* WHAT IS EXPECTED *
In the entries below, which lines run from the one containing "size, the filter" to the one containing "rewrite (store_pref_local _ _"? Copy exactly those lines, ends included, and no others.

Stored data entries
______

(* ===== verification/Pages.v ===== *)
(** Paginated lists (main.js, formatters.js): the page, the page size and the
    filter kept for each list, the address they give, and the filter of the
    lists that are not paginated. *)
From S2P Require Import Prelude JsString JsNum Base64 Uri JsObject JsValue Columns Prefs Requests ChartRanges Escape Format Links World.

(** ** Comparing stored texts with numbers *)

(** A number of the language: [ToNumber] of a text. *)
Inductive number := Finite (n : num) | Infinite (positive : bool) | NaN.

(** An exponent that ends the text. *)
Definition whole_exponent (t : jstr) : option Z :=
  match t with
  | [] => Some 0
  | c :: t' =>
      if decide (c = 101 \/ c = 69) then
        let '(sg, ds) := split_sign t' in
        if bool_decide (ds <> []) && forallb is_digit ds
        then Z.mul sg <$> digits_value dec_val 10 0 false ds else None
      else None
  end.

Definition decimal_literal (t : jstr) : number :=
  let '(sg, t) := split_sign t in
  if decide (t = "Infinity") then Infinite (0 <? sg)
  else
    let '(m, d, t1) := frac_digits 0 0 t in
    let '(m, s, t2) := match t1 with
                       | 46 :: t' => frac_digits m 0 t'
                       | _ => (m, 0%nat, t1)
                       end in
    match whole_exponent t2 with
    | Some e => if decide (d + s = 0)%nat then NaN else Finite (scaled (sg * m) s e)
    | None => NaN
    end.

Definition radix_value (base : Z) (ds : jstr) : number :=
  let val c := match hex_val c with Some d => if d <? base then Some d else None | None => None end in
  if bool_decide (ds <> []) && forallb (fun c => bool_decide (is_Some (val c))) ds
  then match digits_value val base 0 false ds with Some n => Finite (num_of n) | None => NaN end
  else NaN.

Definition to_number (s : jstr) : number :=
  match trim s with
  | [] => Finite (num_of 0)
  | 48 :: x :: ds as t =>
      if decide (x = 120 \/ x = 88) then radix_value 16 ds
      else if decide (x = 111 \/ x = 79) then radix_value 8 ds
      else if decide (x = 98 \/ x = 66) then radix_value 2 ds
      else decimal_literal t
  | t => decimal_literal t
  end.

(** [v > n] for a text or a number. *)
Definition exceeds (v : value) (n : Z) : bool :=
  let gt x := match x with
              | Finite m => num_ltb (num_of n) m
              | Infinite b => b
              | NaN => false
              end in
  match v with
  | VNum m => gt (Finite m)
  | VStr s => gt (to_number s)
  | _ => false
  end.

Definition to_value (s : option jstr) : value := match s with Some s => VStr s | None => VNull end.

Section Pages.
Context {J : Type} {CJ : CookieJar J} {CK : Clock}.

(** stored_value_or_default *)
Definition stored_value_or_default (template : jstr) (defaultValue : value) : M (page J) value :=
  stored ← get_pref template;
  mret (match stored with
        | None | Some [] => defaultValue
        | Some s => VStr s
        end).

(** fmt_page_number_request: [defaultPage <= 0] of a number. *)
Definition fmt_page_number_request (template : jstr) (defaultPage : value) : M (page J) value :=
  let defaultPage :=
    match defaultPage with
    | VNum n => if num_leb n (num_of 0) then VInt 1 else defaultPage
    | VUndef | VNull => VInt 1
    | _ => defaultPage
    end in
  stored_value_or_default (template ++ "_current_page_number") defaultPage.

(** fmt_page_size_request *)
Definition fmt_page_size_request (template : jstr) (defaultPageSize : value) : M (page J) value :=
  let defaultPageSize :=
    match defaultPageSize with
    | VNum n => if num_ltb n (num_of 0) then VInt 100 else defaultPageSize
    | VUndef | VNull => VInt 100
    | _ => defaultPageSize
    end in
  result ← stored_value_or_default (template ++ "_current_page_size") defaultPageSize;
  mret (if exceeds result 500 then VInt 500 else result).

(** fmt_filter_name_request *)
Definition fmt_filter_name_request (template : jstr) (defaultName : value) : M (page J) jstr :=
  v ← stored_value_or_default (template ++ "_current_filter_name") defaultName;
  mret (fmt_escape_html v).

(** fmt_regex_request *)
Definition fmt_regex_request (template : jstr) (defaultName : value) : M (page J) jstr :=
  v ← stored_value_or_default (template ++ "_current_regex") defaultName;
  mret (fmt_escape_html v).

End Pages.

(** ** The address of a list *)

(** Which texts are regular expressions is for the language's RegExp to say. *)
Class RegExpSyntax := { is_valid_regexp : jstr -> bool }.

Section Url.
Context {J : Type} {CJ : CookieJar J} {CK : Clock} {RX : RegExpSyntax}.

(** url_pagination_template_context *)
Definition url_pagination_template_context (template context : jstr)
  (defaultPage defaultPageSize : value) : M (world J) jstr :=
  page_number_request ← on_prefs (fmt_page_number_request context defaultPage);
  page_size ← on_prefs (fmt_page_size_request context defaultPageSize);
  name_request ← on_prefs (fmt_filter_name_request context (VStr []));
  regex ← on_prefs (fmt_regex_request context (VStr []));
  let use_regex := bool_decide (regex = js "checked") in
  request ←
    (if use_regex then
       if is_valid_regexp name_request then
         e ← lift (esc name_request); mret (e, true)
       else
         emit (Popup "warn" (VStr (fmt_escape_html (VStr
           ("Filter expression '" ++ name_request ++
            "' is not a valid regular expression, will perform a regular text query"))))) ;;;
         mret (name_request, false)
     else mret (name_request, false));
  let '(name_request, use_regex) := request in
  mret ("/" ++ template ++ "?page=" ++ to_str page_number_request ++
        "&page_size=" ++ to_str page_size ++ "&name=" ++ name_request ++
        "&use_regex=" ++ bool_string use_regex).

(** url_pagination_template *)
Definition url_pagination_template (template : jstr) (defaultPage defaultPageSize : value)
  : M (world J) jstr :=
  url_pagination_template_context template template defaultPage defaultPageSize.

(** stored_page_info: what the fields of the page say; fmt_strip_tags gives a
    text in any case, so the size and the name are always stored. *)
Definition stored_page_info (template : jstr) (page_start : value) : M (world J) unit :=
  d ← gets document;
  let pageSize := fmt_strip_tags (field_value d (template ++ "-pagesize")) in
  let filterName := fmt_strip_tags (field_value d (template ++ "-name")) in
  on_prefs (store_pref (template ++ "_current_page_number") (to_str page_start)) ;;;
  on_prefs (store_pref (template ++ "_current_filter_name") filterName) ;;;
  let regex_on := field_checked d (template ++ "-filter-regex-mode") in
  on_prefs (store_pref (template ++ "_current_regex") (if regex_on then "checked" else " ")) ;;;
  on_prefs (store_pref (template ++ "_current_page_size") pageSize).

End Url.

(** ** Lists that are filtered on the page *)

Section Filter.
Context {LC : LowerCase} (G : globals).

(** An item is kept when the regular expression matches its name in lower case,
    or when its name contains the filter. *)
Definition filter_matches (name : jstr) : bool :=
  let item_name := to_lower name in
  (current_filter_regex_on G &&
   match current_filter_regex G with
   | Some exec => bool_decide (is_Some (exec item_name))
   | None => false
   end) ||
  negb (index_of item_name (to_lower (current_filter G)) =? -1).

Definition items_desc (l : Z) : jstr := if l =? 1 then dec l ++ " item" else dec l ++ " items".

(** filter_ui_pg: the items, by name, are filtered in place; the markup. *)
Definition filter_ui_pg (items : list jstr) (truncate appendselect : jstr) : jstr * list jstr :=
  let total := Z.of_nat (length items) in
  let items := if decide (current_filter G = []) then items
               else filter (fun name => filter_matches name = true) items in
  let res :=
    "<div class=`filter`><table" ++
    (if decide (current_filter G = []) then [] else js " class=`filter-active`") ++
    "><tr><th>Filter:</th>" ++
    "<td><input id=`filter` type=`text` value=`" ++ fmt_escape_html (VStr (current_filter G)) ++ "`/>" ++
    "<input type=`checkbox` name=`filter-regex-mode` id=`filter-regex-mode`" ++
    (if current_filter_regex_on G then js " checked" else []) ++
    "/><label for=`filter-regex-mode`>Regex</label> <span class=`help` id=`filter-regex`></span>" ++
    "</td></tr></table>" in
  let count := Z.of_nat (length items) in
  let selected :=
    if decide (current_filter G = []) then items_desc count
    else dec count ++ " of " ++ items_desc total ++ " selected" in
  (res ++ "<p id=`filter-truncate`><span class=`updatable`>" ++ (selected ++ appendselect) ++
   "</span>" ++ truncate ++ "</p>" ++ "</div>", items).

(** filter_ui, given the preference "truncate": the items are cut to the first
    ones, and then filtered. A negative length is a RangeError. *)
Definition filter_ui (truncate_pref : option jstr) (items : list jstr) : res (jstr * list jstr) :=
  let current_truncate := s ← truncate_pref; parse_int s in
  let truncate_input :=
    "<input type=`text` id=`truncate` value=`" ++
    match current_truncate with Some n => dec n | None => "NaN" end ++ "`>" in
  match current_truncate with
  | Some n =>
      if Z.of_nat (length items) >? n then
        if n <? 0 then Throw RangeError
        else Ok (filter_ui_pg (take (Z.to_nat n) items) truncate_input
                   "<span id=`filter-warning-show`> (only showing first</span> ")
      else Ok (filter_ui_pg items truncate_input ", page size up to ")
  | None => Ok (filter_ui_pg items truncate_input ", page size up to ")
  end.

End Filter.

(** maybe_truncate *)
Definition maybe_truncate {A} (items : list A) : jstr * list A :=
  let maximum := 500 in
  if Z.of_nat (length items) >? maximum then
    ("<p class=`warning`>Only " ++ dec maximum ++ " of " ++ dec (Z.of_nat (length items)) ++
     " items are shown.</p>", take (Z.to_nat maximum) items)
  else ([], items).

(** update_truncate: only the digits typed are kept. *)
Definition update_truncate {J : Type} {CJ : CookieJar J} {CK : Clock} (typed : jstr)
  : M (page J) jstr :=
  let s := filter (fun c => is_digit c = true) typed in
  let s := if decide (s = []) then js "0" else s in
  store_pref "truncate" (match parse_int10 s with Some n => dec n | None => "NaN" end) ;;;
  mret s.

(** ** Properties *)

Section PageFacts.
Context {J : Type} {CJ : CookieJar J} {CK : Clock}.

Lemma get_pref_stored p l k v :
  local_storage p = Some l -> l !! rabbit k = Some v -> get_pref k p = (Ok (Some v), p).
Proof. intros El Hv. by rewrite (get_pref_local p l k El), Hv. Qed.

(** What stored_value_or_default makes of a stored text. *)
Definition or_default (s : jstr) (d : value) : value := if decide (s = []) then d else VStr s.

Lemma stored_or_default_run p l k v d :
  local_storage p = Some l -> l !! rabbit k = Some v ->
  stored_value_or_default k d p = (Ok (or_default v d), p).
Proof.
  intros El Hv. unfold stored_value_or_default, mbind, M_bind.
  rewrite (get_pref_stored p l k v El Hv). unfold or_default. by destruct v.
Qed.

(** No page larger than 500 is ever asked for: whatever text is stored as the
    page size of a list, hexadecimal, exponential or "Infinity" included, what
    fmt_page_size_request gives is not more than 500. *)
Theorem page_size_limit p template size :
  match (fmt_page_size_request template size p).1 with
  | Ok v => exceeds v 500 = false
  | Throw _ => True
  end.
Proof.
  unfold fmt_page_size_request, mbind, M_bind.
  destruct (stored_value_or_default _ _ p) as [[v|e] p']; [|done]. cbn.
  by destruct (exceeds v 500) eqn:E.
Qed.

Context {RX : RegExpSyntax}.

(** The preferences of a list. *)
Definition page_keys (t : jstr) : list jstr :=
  [t ++ "_current_page_number"; t ++ "_current_filter_name"; t ++ "_current_regex";
   t ++ "_current_page_size"].

Lemma rabbit_suffix_ne t (a b : jstr) : a <> b -> rabbit (t ++ a) <> rabbit (t ++ b).
Proof. unfold rabbit. intros Hne [= H]. by apply app_inv_head in H. Qed.

(** The address of a list asks for what its fields say: after the page, the
    size, the filter and the mode were read from the fields, the address holds
    them, with their defaults for those left empty, and the size cut to 500. *)
Theorem url_asks_for_fields w l t page_start :
  local_storage (prefs w) = Some l ->
  let d := document w in
  let size := fmt_strip_tags (field_value d (t ++ "-pagesize")) in
  let name := fmt_strip_tags (field_value d (t ++ "-name")) in
  field_checked d (t ++ "-filter-regex-mode") = false ->
  exists w', stored_page_info t page_start w = (Ok tt, w') /\
    (url_pagination_template t (VInt 1) (VInt 100) w').1 =
    Ok ("/" ++ t ++ "?page=" ++ to_str (or_default (to_str page_start) (VInt 1)) ++
        "&page_size=" ++
        to_str (if exceeds (or_default size (VInt 100)) 500 then VInt 500
                else or_default size (VInt 100)) ++
        "&name=" ++ fmt_escape_html (VStr name) ++ "&use_regex=false").
Proof.
  intros El d size name Hrx.
  set (l' := <[rabbit (t ++ "_current_page_size") := size]>
    (<[rabbit (t ++ "_current_regex") := js " "]> (<[rabbit (t ++ "_current_filter_name") := name]>
      (<[rabbit (t ++ "_current_page_number") := to_str page_start]> l)))).
  exists (set_prefs (set_local l' (prefs w)) w). split.
  { unfold stored_page_info, gets, mbind, M_bind, on_prefs. fold d. fold size name.
    rewrite (store_pref_local _ _ _ _ El). cbn [prefs set_prefs].
    rewrite (store_pref_local _ (<[rabbit (t ++ "_current_page_number") := to_str page_start]> l)) by done.
    cbn [prefs set_prefs]. rewrite Hrx.
    erewrite store_pref_local by reflexivity. cbn [prefs set_prefs].
    erewrite store_pref_local by reflexivity. done. }
  set (p := set_local l' (prefs w)). assert (Ep : local_storage p = Some l') by done.
  assert (Hsz : l' !! rabbit (t ++ "_current_page_size") = Some size) by apply lookup_insert_eq.
  assert (Hrg : l' !! rabbit (t ++ "_current_regex") = Some (js " ")).
  { unfold l'. by rewrite lookup_insert_ne, lookup_insert_eq by by apply rabbit_suffix_ne. }
  assert (Hnm : l' !! rabbit (t ++ "_current_filter_name") = Some name).
  { unfold l'. by rewrite !lookup_insert_ne, lookup_insert_eq by by apply rabbit_suffix_ne. }
  assert (Hpg : l' !! rabbit (t ++ "_current_page_number") = Some (to_str page_start)).
  { unfold l'. by rewrite !lookup_insert_ne, lookup_insert_eq by by apply rabbit_suffix_ne. }
  unfold url_pagination_template, url_pagination_template_context, fmt_page_number_request,
    fmt_page_size_request, fmt_filter_name_request, fmt_regex_request, mbind, M_bind, on_prefs.
  cbn [prefs set_prefs]. fold p.
  rewrite (stored_or_default_run p l' _ _ _ Ep Hpg). cbn [prefs set_prefs].
  rewrite (stored_or_default_run p l' _ _ _ Ep Hsz). cbn [prefs set_prefs mret M_ret].
  rewrite (stored_or_default_run p l' _ _ _ Ep Hnm). cbn [prefs set_prefs mret M_ret].
  rewrite (stored_or_default_run p l' _ _ _ Ep Hrg). cbn [prefs set_prefs mret M_ret].
  change (bool_decide (fmt_escape_html (or_default (js " ") (VStr [])) = js "checked")) with false.
  assert (En : or_default name (VStr []) = VStr name).
  { unfold or_default. case_decide as Hn; [by rewrite Hn | done]. }
  rewrite En. reflexivity.
Qed.

End PageFacts.
Lemma located_unique rows p r r' : numbered rows -> located rows p r -> located rows p r' -> r = r'.
Proof.
  intros Hn H. revert r' Hn. induction H as [rows r Hr|rows r p r1 Hr Hv Hl IH]; intros r' Hn H';
    inversion Hn as [? Hnd Hall]; subst; inversion H' as [? r2 Hr2 Hi|? r2 p' ? Hr2 Hv2 Hl2 Hi]; subst.
  - apply (row_by_id rows); [by apply sorted_NoDup|done..].
  - by apply located_path in Hl2.
  - by apply located_path in Hl.
  - assert (r2 = r) as -> by (apply (row_by_id rows); [by apply sorted_NoDup|done..]).
    apply IH; [|done]. rewrite Forall_forall in Hall. by apply Hall.
Qed.

(** ** The inputs of a field *)

Lemma row_inputs_eq dict name id key type value sub :
  let prefix := name ++ "_" ++ dec id in
  row_inputs dict name (Row id key type value sub) =
  (if dict then [(prefix ++ MFKEY, key)] else []) ++
  match value with Some v => [(prefix ++ MFVALUE, v)] | None => rows_inputs false prefix sub end ++
  [(prefix ++ MFTYPE, type)].
Proof. done. Qed.

Definition suffixes : list jstr := [MFKEY; MFVALUE; MFTYPE].

Lemma located_incl rows rows' p r : rows ⊆ rows' -> located rows p r -> located rows' p r.
Proof. intros Hs. destruct 1; econstructor; eauto. Qed.

(** Every input belongs to the row at some path. *)
Lemma row_inputs_located name r : forall dict q k v,
  (k, v) ∈ row_inputs dict (path_name name q) r ->
  exists p r' suffix, located [r] p r' /\ suffix ∈ suffixes /\ k = path_name name (q ++ p) ++ suffix.
Proof.
  induction r as [id key type value sub IH] using row_ind'. intros dict q k v.
  rewrite row_inputs_eq, <- path_name_snoc. rewrite !elem_of_app, list_elem_of_singleton.
  assert (Hhere : forall suffix, suffix ∈ suffixes -> exists p r' suffix',
    located [Row id key type value sub] p r' /\ suffix' ∈ suffixes /\
    path_name name (q ++ [id]) ++ suffix = path_name name (q ++ p) ++ suffix').
  { intros suffix Hs. exists [id], (Row id key type value sub), suffix. split; [|done].
    apply (located_here _ (Row id key type value sub)). by apply list_elem_of_singleton. }
  intros [H|[H|[= -> _]]]; [|destruct value as [w|]|apply Hhere; by_decide].
  - destruct dict; [|by apply elem_of_nil in H]. apply list_elem_of_singleton in H as [= -> _].
    apply Hhere. by_decide.
  - apply list_elem_of_singleton in H as [= -> _]. apply Hhere. by_decide.
  - unfold rows_inputs in H. apply list_elem_of_In, in_flat_map in H as (r & Hr & H).
    apply list_elem_of_In in Hr, H. rewrite Forall_forall in IH.
    destruct (IH r Hr _ _ _ _ H) as (p & r' & suffix & Hl & Hs & ->). exists (id :: p), r', suffix.
    split; [|by rewrite <- app_assoc]. apply (located_inside _ (Row id key type None sub)); [by apply list_elem_of_singleton|done|].
    eapply located_incl; [|exact Hl]. intros x ->%list_elem_of_singleton. done.
Qed.
(** _getFormVerb *)
Definition getFormVerb `{LowerCase} (f : form_element) : jstr :=
  trim (to_lower (default (js "get") (or_else (or_else (method_input f) (method_attr f)) None))).

(** The routes of a verb, ROUTE_VERBS. *)
Definition route_verb (v : jstr) : option verb :=
  if decide (v = "get") then Some GET else if decide (v = "post") then Some POST
  else if decide (v = "put") then Some PUT else if decide (v = "delete") then Some DELETE else None.

(** _encodeFormPair and _serializeFormParams *)
Definition encodeFormPair (kv : jstr * jstr) : res jstr :=
  k ← encodeURIComponent kv.1; v ← encodeURIComponent kv.2; Ok (k ++ "=" ++ v).

Fixpoint serialize_rest (inputs : list (jstr * jstr)) (query : jstr) : res jstr :=
  match inputs with
  | [] => Ok query
  | kv :: inputs => p ← encodeFormPair kv; serialize_rest inputs (query ++ "&" ++ p)
  end.

Definition serializeFormParams (inputs : list (jstr * jstr)) : res jstr :=
  match inputs with [] => Ok [] | kv :: inputs => p ← encodeFormPair kv; serialize_rest inputs p end.

(** ** The application *)

(** The address, the state of the application and its proxy, and what the proxies
    of all applications share: the bindings, whether the address is polled, the
    address the poll last saw; and the changes a poll has announced. *)
Record nav := mk_nav {
  here : location;
  last_location : option jstr;
  running : bool;
  is_native : bool;
  bindings : Z;
  polling : bool;
  polled : option jstr;
  announced : nat;
}.

Definition set_here (l : location) (n : nav) : nav :=
  mk_nav l (last_location n) (running n) (is_native n) (bindings n) (polling n) (polled n) (announced n).
Definition set_last (p : option jstr) (n : nav) : nav :=
  mk_nav (here n) p (running n) (is_native n) (bindings n) (polling n) (polled n) (announced n).

(** A call of runRoute: from the address, or from a form. *)
Inductive run := FromAddress (path : jstr) | FromForm (v : option verb) (path : jstr) (params : obj value).

Section Application.
Context `{LowerCase}.
(** Whether the browser has a history with states, the window, and how the
    browser resolves an address. *)
Variable has_history : bool.
Variable win : window.
Variable resolve : location -> jstr -> location.
(** Whether a GET route matches. *)
Variable has_route : jstr -> bool.

Definition getLocation (n : nav) : jstr := fullPath (here n).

______

* EXERCISE RESPONSE *
    size, the filter and the mode were read from the fields, the address holds
    them, with their defaults for those left empty, and the size cut to 500. *)
Theorem url_asks_for_fields w l t page_start :
  local_storage (prefs w) = Some l ->
  let d := document w in
  let size := fmt_strip_tags (field_value d (t ++ "-pagesize")) in
  let name := fmt_strip_tags (field_value d (t ++ "-name")) in
  field_checked d (t ++ "-filter-regex-mode") = false ->
  exists w', stored_page_info t page_start w = (Ok tt, w') /\
    (url_pagination_template t (VInt 1) (VInt 100) w').1 =
    Ok ("/" ++ t ++ "?page=" ++ to_str (or_default (to_str page_start) (VInt 1)) ++
        "&page_size=" ++
        to_str (if exceeds (or_default size (VInt 100)) 500 then VInt 500
                else or_default size (VInt 100)) ++
        "&name=" ++ fmt_escape_html (VStr name) ++ "&use_regex=false").
Proof.
  intros El d size name Hrx.
  set (l' := <[rabbit (t ++ "_current_page_size") := size]>
    (<[rabbit (t ++ "_current_regex") := js " "]> (<[rabbit (t ++ "_current_filter_name") := name]>
      (<[rabbit (t ++ "_current_page_number") := to_str page_start]> l)))).
  exists (set_prefs (set_local l' (prefs w)) w). split.
  { unfold stored_page_info, gets, mbind, M_bind, on_prefs. fold d. fold size name.
    rewrite (store_pref_local _ _ _ _ El). cbn [prefs set_prefs].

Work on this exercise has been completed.